On Wednesday, 16 April 2014 at 14:21:03 UTC, Sönke Ludwig wrote:

I still don't understand what you mean by "distributed". Spawning 50.000 tasks:

        import vibe.core.core;
        import std.stdio;
        
        void main()
        {
            foreach (i; 0 .. 50_000)
                runTask({
                        writefln("Hello, World!");
                });
        }

Alternatively, runWorkerTask will also distribute the tasks among a set of worker threads, which would be more in line with Go AFAIK.

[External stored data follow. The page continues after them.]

(* ===== verification/CodecClaims.v ===== *)
(** * What the encodings guarantee

    Each theorem says exactly which byte strings a decoder accepts and what it returns: for most
    formats those its encoder writes and no others, so a document has one encoding and a relay
    or a disk cannot alter it unnoticed; for the extensible ones, also the shorter or longer
    forms the reader tolerates.  [fits] bounds a byte string by the address space. *)
From S2P Require Export StateEncoding.
From Stdlib Require Import Lia ZifyN ZifyNat.

Open Scope N_scope.

(** ** Properties *)

(** A control record decodes from its encoding and from nothing else. *)
Theorem control_record_canonical l r :
  fits l → decode_control_record l = Ok r ↔ encode_control_record r = Ok l.
Proof. apply control_record_codec. Qed.

(** Identity documents, wrap messages and the signed part of manifests each decode from
    their encoding and from nothing else, with the signature they were given. *)
Theorem signed_documents_canonical l s d w m :
  fits l →
  (decode_identity l = Ok d ↔ encode_identity d = Ok l)
  ∧ (decode_wrap l = Ok w ↔ encode_wrap w = Ok l)
  ∧ (decode_manifest_message l s = Ok m ↔ manifest_m m = Ok l ∧ mf_signature m = s).
Proof. intros Hl. split; [by apply identity_codec|]. split; [by apply wrap_codec|by apply manifest_signed]. Qed.

(** A mailbox envelope decodes from its encoding and from nothing else; the time it was
    queued is not sent, and reads as zero. *)
Theorem mailbox_envelope_canonical l e :
  fits l → fits (env_ciphertext e) →
  decode_mailbox_envelope l = Ok e ↔ encode_mailbox_envelope e = Ok l ∧ env_queued_at e = u64_zero.
Proof. apply decode_mailbox_envelope_iff. Qed.

(** Two packets of one pair have the same GCM nonce only when they carry the same payload
    type and sequence number and travel in the same direction; the associated data is parsed
    back to exactly that header and type. *)
Theorem nonce_and_aad_faithful h pt h' pt' file_id index :
  hdr_version h = PROTOCOL_VERSION →
  (nonce h pt = nonce h' pt' → pt = pt' ∧ hdr_seq h = hdr_seq h'
     ∧ ¬ (hdr_sender_id h = hdr_receiver_id h' ∧ hdr_receiver_id h = hdr_sender_id h'
          ∧ hdr_sender_id h ≠ hdr_receiver_id h))
  ∧ decode_aad (packet_aad h) = Ok (h, Packet)
  ∧ decode_aad (chunk_aad h file_id index) = Ok (h, ChunkBody).
Proof.
  intros Hv. split; [|split; [by apply decode_aad_Packet|apply decode_aad_ChunkBody; eauto]].
  intros (Hpt & Hseq & Hdir)%nonce_inj. split; [done|]. split; [done|].
  intros (Hs & Hr & Hne). rewrite <-Hs, <-Hr in Hdir.
  destruct (ltb_total (hdr_receiver_id h) (hdr_sender_id h)) as [Hlt|[Heq|Hlt]]; [|congruence|];
    pose proof (ltb_asym _ _ Hlt); congruence.
Qed.

(** A control frame of a peer connection decodes from its encoding; an accepted join also
    from the short form without the historical members and denials it does not carry. *)
Theorem net_control_wire_exact l c :
  fits l → decode_net_control l = Ok c ↔ net_control_wire c l.
Proof. apply decode_net_control_iff. Qed.

(** A join request decodes, beside its identity document, from its encoding and from nothing
    else; a pull request decodes from its encoding when it asks for at most the cap. *)
Theorem requests_canonical l d r q :
  fits l →
  (decode_join_request l d = Ok r ↔ encode_join_request r = Ok l ∧ jr_document r = d)
  ∧ (decode_pull_request l = Ok q ↔ encode_pull_request q = Ok l ∧ lenN (pr_chunk_ids q) <= MAX_PULL_CHUNK_IDS).
Proof. intros Hl. split; [by apply decode_join_request_iff|by apply decode_pull_request_iff]. Qed.

(** A flush offer decodes from its encoding, and, when it has neither historical members nor
    a bootstrap mark, also from a longer form with an empty extension that the encoder never
    writes: the decoder is not canonical. *)
Theorem flush_offer_wire_exact l o :
  fits l →
  decode_flush_offer l = Ok o ↔
  encode_flush_offer o = Ok l
  ∨ (fo_historical o = [] ∧ fo_bootstrap_through o = None ∧ fo_frame_count o <= MAX_FLUSH_FRAMES
     ∧ (put (array_bytes (fo_challenge o)) +++ put_u32 (fo_frame_count o)
        +++ push_encoded (encode_flush_extension ([], None))) = Ok l).
Proof. apply decode_flush_offer_iff. Qed.

(** Chunk location queries and replies decode from their encodings and from nothing else. *)
Theorem have_messages_canonical l q r :
  fits l → (decode_have_query l = Ok q ↔ encode_have_query q = Ok l)
           ∧ (decode_have_reply l = Ok r ↔ encode_have_reply r = Ok l).
Proof. intros Hl. split; [by apply have_query_codec|by apply have_reply_codec]. Qed.

(** Vault metadata decodes from its encoding, or, when nobody is denied, from the form
    without the list, provided no member is listed twice. *)
Theorem vault_metadata_exact l m :
  fits l →
  decode_vault_metadata l = Ok m ↔
  (encode_vault_metadata m = Ok l ∨ (vm_denied m = ∅ ∧ encode_vault_metadata_base m = Ok l))
  ∧ NoDup (vm_members m).
Proof. apply decode_vault_metadata_spec. Qed.

Section hashed.
Context `{Sha256}.

(** A replica snapshot that was written is read back: same generation, same contents, the
    directory entries listed in the tree's order. *)
Theorem replica_roundtrip m generation l :
  admission_ok (rm_admission m) → encode_replica m generation = Ok l →
  ∃ t, from_dirents (rm_expected_root m) (rm_dirents m) = Ok t ∧
       decode_replica l (rm_expected_root m) = Ok (generation, with_dirents m (dirents t)).
Proof. apply decode_replica_encode. Qed.

(** A snapshot is accepted only with the hash of its content appended, and what it holds
    satisfies the conditions the host relies on ([replica_sound]). *)
Theorem replica_accepts_sound l root generation m :
  decode_replica l root = Ok (generation, m) →
  (∃ content, l = content ++ array_bytes (sha256 content)) ∧ replica_sound root m.
Proof. apply decode_replica_sound. Qed.

(** An admission transaction file is accepted exactly when it is what the writer wrote. *)
Theorem admission_transaction_exact l a b :
  decode_admission_transaction l = Ok (a, b) ↔ encode_admission_transaction a b = Ok l.
Proof. apply decode_admission_transaction_encode. Qed.
End hashed.

(** A vault migration marker is accepted exactly when it is what the writer wrote. *)
Theorem vault_migration_exact l v p :
  decode_vault_migration l = Ok (v, p) ↔ encode_vault_migration v p = Ok l.
Proof. apply decode_vault_migration_iff. Qed.

(** The key store's state file reads back as the state that was written. *)
Theorem store_state_roundtrip s l :
  fits l → encode_store_state s = Ok l → decode_store_state l = Ok s.
Proof. apply decode_store_state_intro. Qed.

(** ** Witnesses *)

Lemma fits_small (l : bytes) n : lenN l = n → n < 1000000 → fits l.
Proof. intros Hl Hn. unfold fits, usize_limit, u64_limit. lia. Qed.

Ltac fits_concrete := eapply fits_small; [vm_compute; reflexivity|reflexivity].

Definition sample_id : array 32 := array_N 32 5.
Definition sample_record : ControlRecord := mkControlRecord (u64! 9) (Remove sample_id).
Definition sample_identity : IdentityDocument :=
  mkIdentityDocument sample_id [Byte.x01] [Byte.x02] (u64! 3) [Byte.x04].
Definition sample_envelope : MailboxEnvelope :=
  mkMailboxEnvelope (array_N 32 6) sample_id (u64! 1) (u64! 2) u64_zero
    [Byte.x00; Byte.x00; Byte.x00; Byte.x00; Byte.x01; Byte.x2a].
Definition sample_manifest : Manifest := mkManifest sample_id [] u64_zero sample_id u64_zero [].
Definition encoded (r : Result bytes) : bytes := match r with Ok l => l | Err _ => [] end.

Lemma control_record_canonical_witness :
  decode_control_record (encoded (encode_control_record sample_record)) = Ok sample_record.
Proof. apply control_record_canonical; [fits_concrete|vm_compute; reflexivity]. Defined.

Lemma signed_documents_canonical_witness :
  decode_identity (encoded (encode_identity sample_identity)) = Ok sample_identity.
Proof.
  refine (proj2 (proj1 (signed_documents_canonical _ [] sample_identity
    (mkWrapMessage [] [] u64_zero sample_id sample_id [])
    sample_manifest _)) _); [fits_concrete|vm_compute; reflexivity].
Defined.

Lemma mailbox_envelope_canonical_witness :
  decode_mailbox_envelope (encoded (encode_mailbox_envelope sample_envelope)) = Ok sample_envelope.
Proof.
  apply mailbox_envelope_canonical; [fits_concrete|fits_concrete|].
  split; [vm_compute; reflexivity|reflexivity].
Defined.

Definition sample_header (seq : u64) : PacketHeader :=
  mkPacketHeader PROTOCOL_VERSION sample_id (array_N 32 6) (u64! 1) seq.

Lemma nonce_and_aad_faithful_witness :
  decode_aad (packet_aad (sample_header (u64! 1))) = Ok (sample_header (u64! 1), Packet).
Proof.
  exact (proj1 (proj2 (nonce_and_aad_faithful (sample_header (u64! 1)) Packet
    (sample_header (u64! 2)) Packet sample_id u64_zero eq_refl))).
Defined.

Definition sample_control : NetControl := JoinAccepted sample_id [sample_identity] [] ∅.

Lemma net_control_wire_exact_witness :
  decode_net_control (encoded (encode_net_control sample_control)) = Ok sample_control.
Proof.
  apply net_control_wire_exact; [fits_concrete|]. left. vm_compute. reflexivity.
Defined.

Lemma requests_canonical_witness :
  let q := mkPullRequest [sample_id; sample_id] in
  decode_pull_request (encoded (encode_pull_request q)) = Ok q.
Proof.
  intros q.
  refine (proj2 (proj2 (requests_canonical _ sample_identity
    (mkJoinRequest sample_id (array_N 16 1) sample_identity []) q _)) _); [fits_concrete|].
  split; [vm_compute; reflexivity|vm_compute; discriminate].
Defined.

(** The longer form of an empty offer, which is not what the encoder writes. *)
Definition sample_offer : FlushOffer := mkFlushOffer sample_id (U32 2 I) [] None.
Definition sample_offer_long : bytes :=
  encoded (put (array_bytes sample_id) +++ put_u32 (U32 2 I)
           +++ push_encoded (encode_flush_extension ([], None))).

Lemma flush_offer_wire_exact_witness :
  decode_flush_offer sample_offer_long = Ok sample_offer
  ∧ encode_flush_offer sample_offer ≠ Ok sample_offer_long.
Proof.
  split; [|vm_compute; discriminate].
  apply flush_offer_wire_exact; [fits_concrete|]. right.
  split; [reflexivity|]. split; [reflexivity|]. split; [vm_compute; discriminate|vm_compute; reflexivity].
Defined.

Lemma have_messages_canonical_witness :
  let q := mkHaveQuery sample_id [sample_id] in
  decode_have_query (encoded (encode_have_query q)) = Ok q.
Proof.
  intros q. refine (proj2 (proj1 (have_messages_canonical _ q (mkHaveReply sample_id [] []) _)) _);
    [fits_concrete|vm_compute; reflexivity].
Defined.

Definition sample_metadata : VaultMetadata :=
  mkVaultMetadata sample_id (array_N 16 1) (u64! 4) [sample_id; array_N 32 6] ∅.

Lemma sample_members_NoDup : NoDup (vm_members sample_metadata).
Proof. apply (bool_decide_unpack _). vm_compute. exact I. Qed.

Lemma vault_metadata_exact_witness :
  decode_vault_metadata (encoded (encode_vault_metadata sample_metadata)) = Ok sample_metadata.
Proof.
  apply vault_metadata_exact; [fits_concrete|].
  split; [left; vm_compute; reflexivity|exact sample_members_NoDup].
Defined.

Definition sample_replica : ReplicaMetadata :=
  mkReplicaMetadata sample_id [] ∅ ∅ [sample_record] (u64! 10) ∅ ∅ ∅ ∅ (Some sample_metadata) ∅ ∅ ∅.

Section hashed_witnesses.
#[local] Existing Instance sample_sha256.

Definition sample_replica_file : bytes := encoded (encode_replica sample_replica (u64! 3)).

Lemma sample_replica_encodes :
  encode_replica sample_replica (u64! 3) = Ok sample_replica_file.
Proof.
  assert (Hok : is_ok (encode_replica sample_replica (u64! 3)) = true) by (vm_compute; reflexivity).
  unfold sample_replica_file. by destruct (encode_replica _ _).
Qed.

Lemma sample_admission_ok : admission_ok (rm_admission sample_replica).
Proof. intros adm [= <-]. exact sample_members_NoDup. Qed.

Lemma replica_roundtrip_witness :
  ∃ t, decode_replica sample_replica_file sample_id
       = Ok (u64! 3, with_dirents sample_replica (dirents t)).
Proof.
  destruct (replica_roundtrip sample_replica (u64! 3) sample_replica_file
    sample_admission_ok sample_replica_encodes) as (t & _ & Hd).
  exact (ex_intro _ t Hd).
Defined.

Lemma replica_accepts_sound_witness :
  ∃ content, sample_replica_file = content ++ array_bytes (sha256 content).
Proof.
  assert (Hok : is_ok (decode_replica sample_replica_file sample_id) = true) by (vm_compute; reflexivity).
  destruct (decode_replica sample_replica_file sample_id) as [[g m]|e] eqn:Hd; [|discriminate Hok].
  exact (proj1 (replica_accepts_sound _ _ g m Hd)).
Defined.
End hashed_witnesses.

Definition sample_state : PersistedState :=
  mkPersistedState sample_id (u64! 3) [sample_identity] [] [] []
    [(sample_id, u64! 2)].

Lemma store_state_roundtrip_witness :
  decode_store_state (encoded (encode_store_state sample_state)) = Ok sample_state.
Proof. apply store_state_roundtrip; [fits_concrete|vm_compute; reflexivity]. Defined.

All right, I see. I spent some time looking at the vibe.d homepage and I never saw any other code than something like this:

shared static this()
{
        auto settings = new HTTPServerSettings;
        settings.port = 8080;

        listenHTTP(settings, &handleRequest);
}

void handleRequest(HTTPServerRequest req,
                   HTTPServerResponse res)
{
        res.writeBody("Hello, World!", "text/plain");
}

Not wanting just to be right, but things like that should still be in some base library of the language and not in some 3rd party library. The vibe.d homepage says "As soon as a running fiber calls a special yield() function, it returns control to the function that started the fiber.". Yielding in the FiberScheduler by Sean Kelly is transparent. That's an important point to be easy to use, I think. Also the use of libevent is mentioned. I don't understand what the implications of that exactly is.

What I mean is that some nice transparent solution in a base library for the "some ten thousand threads thing" would be nice.